Gait pattern analysis in the home environment as a key factor for the reliable assessment of shunt responsiveness in patients with idiopathic normal pressure hydrocephalus

Affiliations

Gait pattern analysis in the home environment as a key factor for the reliable assessment of shunt responsiveness in patients with idiopathic normal pressure hydrocephalus

Sandra Fernandes Dias et al. Front Neurol. .

Abstract

Background: The identification of patients with gait disturbance associated with idiopathic normal pressure hydrocephalus (iNPH) is challenging. This is due to the multifactorial causes of gait disturbance in elderly people and the single moment examination of laboratory tests.

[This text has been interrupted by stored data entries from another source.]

(** C1 fails for a whole number below 1: with "0" or "-5" in the field, a
    paused timer is still paused after [start]. *)
Lemma start_zero_stays_paused :
  let t := set_input_value "0" timer1 in
  let t' := set_input_value "-5" timer1 in
  Py.int (input_value t) = Some 0 /\ running t = false /\
  running (start t) = false /\
  Py.int (input_value t') = Some (-5) /\ running t' = false /\
  running (start t') = false.
Proof. vm_compute. repeat split; reflexivity. Qed.

(** C2, as amended: [start] refreshes the display exactly when it rewrites
    the duration or sets the timer running; otherwise (the timer is
    running and the duration stays, or the field holds a whole number below
    1 and nothing is rewritten) it requests no page update and changes
    nothing. *)
Theorem start_refreshes_when_it_acts (t : CountdownTimer) :
  (reconfigures t || activates t = true -> refreshed t (start t)) /\
  (reconfigures t || activates t = false ->
     start t = t /\ page_updates (start t) = page_updates t).
Proof.
  split.
  - apply start_does.
  - intro H. rewrite (start_noop t H). split; reflexivity.
Qed.

Lemma start_refreshes_when_it_acts_witness :
  refreshed (set_input_value "90" running_60_40)
            (start (set_input_value "90" running_60_40)) /\
  page_updates (start running_60_40) = page_updates running_60_40.
Proof.
  split.
  - apply (start_refreshes_when_it_acts (set_input_value "90" running_60_40)).
    reflexivity.
  - apply (start_refreshes_when_it_acts running_60_40). reflexivity.
Defined.

(** C2 fails on a running timer whose field holds its duration: [start]
    requests no page update. *)
Lemma start_without_refresh :
  running running_60_40 = true /\
  Py.int (input_value running_60_40) = Some 60 /\
  page_updates (start running_60_40) = page_updates running_60_40 /\
  ~ refreshed running_60_40 (start running_60_40).
Proof.
  split; [reflexivity|]. split; [reflexivity|]. split; [reflexivity|].
  intros [H _]. vm_compute in H. lia.
Qed.

(** C8, as amended: on a running timer with time left, [start] with the
    field holding [total_seconds] changes nothing: no task is spawned,
    [remaining] is kept and [running] stays true. *)
Theorem start_while_running (t : CountdownTimer) :
  running t = true ->
  Py.int (input_value t) = Some (total_seconds t) ->
  0 < total_seconds t ->
  (0 < remaining t)%Q ->
  start t = t /\
  tasks_spawned (start t) = tasks_spawned t /\
  _task (start t) = _task t /\
  remaining (start t) = remaining t /\
  running (start t) = true.
Proof.
  intros Hrun Hp Hpos Hrem.
  assert (H : start t = t).
  { apply start_noop. unfold reconfigures, activates.
    rewrite Hp, Hrun, Z.eqb_refl. cbn [negb andb orb].
    rewrite !orb_false_r. apply andb_false_iff. right. now apply le_false. }
  rewrite H. auto.
Qed.

Lemma start_while_running_witness :
  start running_60_40 = running_60_40 /\
  tasks_spawned (start running_60_40) = 1%nat.
Proof.
  destruct (start_while_running running_60_40) as [H [Hs _]].
  - reflexivity.
  - reflexivity.
  - reflexivity.
  - vm_compute. reflexivity.
  - split; [exact H|]. rewrite Hs. reflexivity.
Defined.

(** C8 fails on a running timer with nothing left: [start] with the field
    holding [total_seconds] sets [remaining] back to the full duration. *)
Lemma start_while_running_at_zero :
  running restarted_at_zero = true /\
  total_seconds restarted_at_zero = 60 /\
  Py.int (input_value restarted_at_zero) = Some 60 /\
  remaining restarted_at_zero = 0%Q /\
  remaining (start restarted_at_zero) = 60%Q /\
  start restarted_at_zero <> restarted_at_zero.
Proof.
  vm_compute. repeat split; try reflexivity. intro H. discriminate H.
Qed.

Objective: We aimed to assess whether the use of gait sensors in a patient's home environment could help establish a reliable diagnostic tool to identify patients with iNPH by differentiating them from elderly healthy controls (EHC).

Methods: Five wearable inertial measurement units were used in 11 patients with iNPH and 20 matched EHCs. Data were collected in the home environment for 72 h. Fifteen spatio-temporal gait parameters were analyzed. Patients were examined preoperatively and postoperatively. We performed an iNPH sub-group analysis to assess differences between responders vs. non-responders. We aimed to identify parameters that are able to predict a reliable response to VP-shunt placement.

Results: Nine gait parameters significantly differ between EHC and patients with iNPH preoperatively. Postoperatively, patients with iNPH showed an improvement in the swing phase (p = 0.042), and compared to the EHC group, there was no significant difference regarding the cadence and traveled arm distance. Patients with a good VP-shunt response (NPH recovery rate of ≥5) significantly differ from the non-responders regarding cycle time, cycle time deviation, number of steps, gait velocity, straight length, stance phase, and stance to swing ratio. A receiver operating characteristic analysis showed good sensitivity for a preoperative stride length of ≥0.44 m and gait velocity of ≥0.39 m/s.

Conclusion: There was a significant difference in 60% of the analyzed gait parameters between EHC and patients with iNPH, with a clear improvement toward the normalization of the cadence and traveled arm distance postoperatively, and a clear improvement of the swing phase. Patients with iNPH with a good response to VP-shunt significantly differ from the non-responders with an ameliorated gait pattern.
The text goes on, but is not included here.